[Stored data entries]

(** The scan ends, wakes sleepers of the queue only and leaves only blocked operations. *)
Lemma update_loop_ok fuel : forall pos a,
  array_ok a -> Forall (q_ok a) (sem_pending a) -> Forall (blocked a) (take pos (sem_pending a)) ->
  (pos <= length (sem_pending a))%nat ->
  (length (sem_pending a) * length (sem_pending a) + length (sem_pending a) <= fuel + pos)%nat ->
  exists a' woken, update_loop fuel pos a = Some (a', woken)
    /\ array_ok a' /\ same_shape a a' /\ Forall (q_ok a') (sem_pending a') /\ Forall (blocked a') (sem_pending a')
    /\ sublist (sem_pending a') (sem_pending a)
    /\ (sleeper <$> sem_pending a) ≡ₚ woken.*1 ++ (sleeper <$> sem_pending a')
    /\ Forall (fun w => w.2 <= 0) woken.
Proof.
  induction fuel as [|fuel IH]; intros pos a Ha Hq Hb Hp Hf; simpl;
    destruct (sem_pending a !! pos) as [q|] eqn:Eq.
  - apply lookup_lt_Some in Eq. nia.
  - apply lookup_ge_None in Eq. exists a, []. rewrite take_ge in Hb by done. done.
  - pose proof (Forall_lookup_1 _ _ _ _ Hq Eq) as [Hc Hal].
    destruct (attempt_ok a (q_sops q) (q_undo q) (q_pid q) Ha Hc) as (e & a1 & -> & He & Hp1 & Ha1 & Hsh & Hn0 & Hsv).
    cbn [mbind option_bind]. pose proof (lookup_lt_Some _ _ _ Eq) as Hlt.
    set (n := length (sem_pending a)) in *.
    assert (Hq1 : Forall (q_ok a1) (sem_pending a)) by (eapply Forall_impl; [exact Hq|]; intros; by eapply q_ok_shape).
    destruct (Z.leb_spec e 0) as [Hle|Hgt].
    + set (a2 := remove_from_queue a1 pos).
      assert (Hp2 : sem_pending a2 = delete pos (sem_pending a)) by (unfold a2; simpl; by rewrite Hp1).
      assert (Hl2 : length (sem_pending a2) = (n - 1)%nat) by (rewrite Hp2, length_delete; [done|by eexists]).
      assert (Hperm : sem_pending a ≡ₚ q :: sem_pending a2) by (rewrite Hp2; by apply delete_Permutation).
      destruct (IH (if q_alter q then 0%nat else pos) a2) as (a' & w & -> & Ha' & Hsh' & Hq' & Hb' & Hsub & Hw & Hst).
      * done.
      * rewrite Hperm in Hq1. by apply Forall_cons in Hq1 as [_ ?].
      * destruct (q_alter q) eqn:Eal; [by rewrite take_0|]. rewrite Hp2, delete_take_drop.
        rewrite take_app_le by (rewrite length_take; lia). rewrite take_take, Nat.min_id.
        eapply Forall_impl; [exact Hb|]. intros q' Hbl. eapply (blocked_view a); [apply Hsv; congruence|done].
      * destruct (q_alter q); lia.
      * rewrite Hl2. destruct (q_alter q); nia.
      * eexists _, _. split; [done|]. split_and!; [done|by eapply same_shape_trans|done|done| | |by constructor].
        -- etrans; [exact Hsub|]. rewrite Hp2. apply sublist_delete.
        -- by rewrite Hperm, fmap_cons, Hw.
    + assert (e = 1) as He1 by (destruct (spec_code_cases (verdict a q)) as [Hv|Hv]; unfold verdict in Hv; lia).
      assert (a1 = a) as -> by (apply Hn0; lia).
      destruct (IH (S pos) a) as (a' & w & Hr); [done|done| |lia|lia|by eexists _, _].
      rewrite (take_S_r _ _ q) by done. apply Forall_app. split; [done|]. constructor; [|done].
      unfold blocked, verdict. by rewrite <- He.
  - apply lookup_ge_None in Eq. exists a, []. rewrite take_ge in Hb by done. done.
Qed.

Lemma update_queue_ok a :
  array_ok a -> Forall (q_ok a) (sem_pending a) ->
  exists a' woken, update_queue a = Some (a', woken)
    /\ array_ok a' /\ same_shape a a' /\ Forall (q_ok a') (sem_pending a') /\ Forall (blocked a') (sem_pending a')
    /\ sublist (sem_pending a') (sem_pending a)
    /\ (sleeper <$> sem_pending a) ≡ₚ woken.*1 ++ (sleeper <$> sem_pending a')
    /\ Forall (fun w => w.2 <= 0) woken.
Proof. intros Ha Hq. unfold update_queue. apply update_loop_ok; [done|done|by rewrite take_0|lia|lia]. Qed.

(** ** The system *)

(** The calls: an operation vector by a task, a sleeper interrupted by a signal or its timeout,
    the setting of one or all values, and the exit of the last user of an undo structure. *)
Inductive call :=
| Semop (task ulp pid : Z) (sops : list sembuf)
| Interrupt (pos : nat) (timed_out : bool)
| SetVal (semnum val pid : Z)
| SetAll (vals : list Z)
| Exit (u pid : Z).

(** The types of the C arguments; [SETALL] copies one unsigned value per semaphore. *)
Definition call_valid (c : call) (a : sem_array) : Prop :=
  match c with
  | Semop _ _ _ sops => Forall (fun sop => 0 <= sem_num sop /\ is_short (sem_op sop)) sops
  | Interrupt pos _ => (pos < length (sem_pending a))%nat
  | SetVal _ _ _ => True
  | SetAll vals => length vals = length (sem_base a) /\ Forall (fun v => 0 <= v) vals
  | Exit u _ => Forall (fun q => q_undo q <> Some u) (sem_pending a)
  end.

#[global] Instance call_valid_dec c a : Decision (call_valid c a).
Proof. destruct c; simpl; unfold is_short; apply _. Defined.

Definition run_call (c : call) (a : sem_array) : option sem_array :=
  match c with
  | Semop task ulp pid sops => '(_, a, _) ← semtimedop_enter a task ulp pid sops; Some a
  | Interrupt pos t => Some (semtimedop_interrupted a pos t).2
  | SetVal semnum val pid => '(_, a, _) ← semctl_SETVAL a semnum val pid; Some a
  | SetAll vals => '(_, a, _) ← semctl_SETALL a vals; Some a
  | Exit u pid => '(a, _) ← exit_sem a u pid; Some a
  end.

Definition sysv_step (c : call) (a : sem_array) : option sem_array :=
  if decide (call_valid c a) then run_call c a else None.

(** A new set of [n] semaphores ([newary]). *)
Definition new_set (n : nat) : sem_array := SemArray (replicate n (Sem 0 0)) [] ∅.

Record set_ok (a : sem_array) : Prop := {
  set_array : array_ok a;
  set_queue : Forall (q_ok a) (sem_pending a);
  set_blocked : Forall (blocked a) (sem_pending a);
}.

Lemma scan_max_ge sops : forall m,
  m <= foldl (fun m sop => if sem_num sop >=? m then sem_num sop else m) m sops
  /\ Forall (fun sop => sem_num sop <= foldl (fun m sop => if sem_num sop >=? m then sem_num sop else m) m sops) sops.
Proof.
  induction sops as [|sop sops IH]; intros m; simpl; [split; [lia|done]|].
  destruct (Z.geb_spec (sem_num sop) m).
  - destruct (IH (sem_num sop)) as [H1 H2]. split; [lia|]. by constructor.
  - destruct (IH m) as [H1 H2]. split; [lia|]. constructor; [lia|done].
Qed.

#### [Exercise aim]
Once the line with "set_queue : Forall" is found, write out that line and every one after it through the last line of the records, exactly and with nothing else.

#### [Exercise result]
  set_queue : Forall (q_ok a) (sem_pending a);
  set_blocked : Forall (blocked a) (sem_pending a);
}.

Lemma scan_max_ge sops : forall m,
  m <= foldl (fun m sop => if sem_num sop >=? m then sem_num sop else m) m sops
  /\ Forall (fun sop => sem_num sop <= foldl (fun m sop => if sem_num sop >=? m then sem_num sop else m) m sops) sops.
Proof.
  induction sops as [|sop sops IH]; intros m; simpl; [split; [lia|done]|].
  destruct (Z.geb_spec (sem_num sop) m).
  - destruct (IH (sem_num sop)) as [H1 H2]. split; [lia|]. by constructor.
  - destruct (IH m) as [H1 H2]. split; [lia|]. constructor; [lia|done].
Qed.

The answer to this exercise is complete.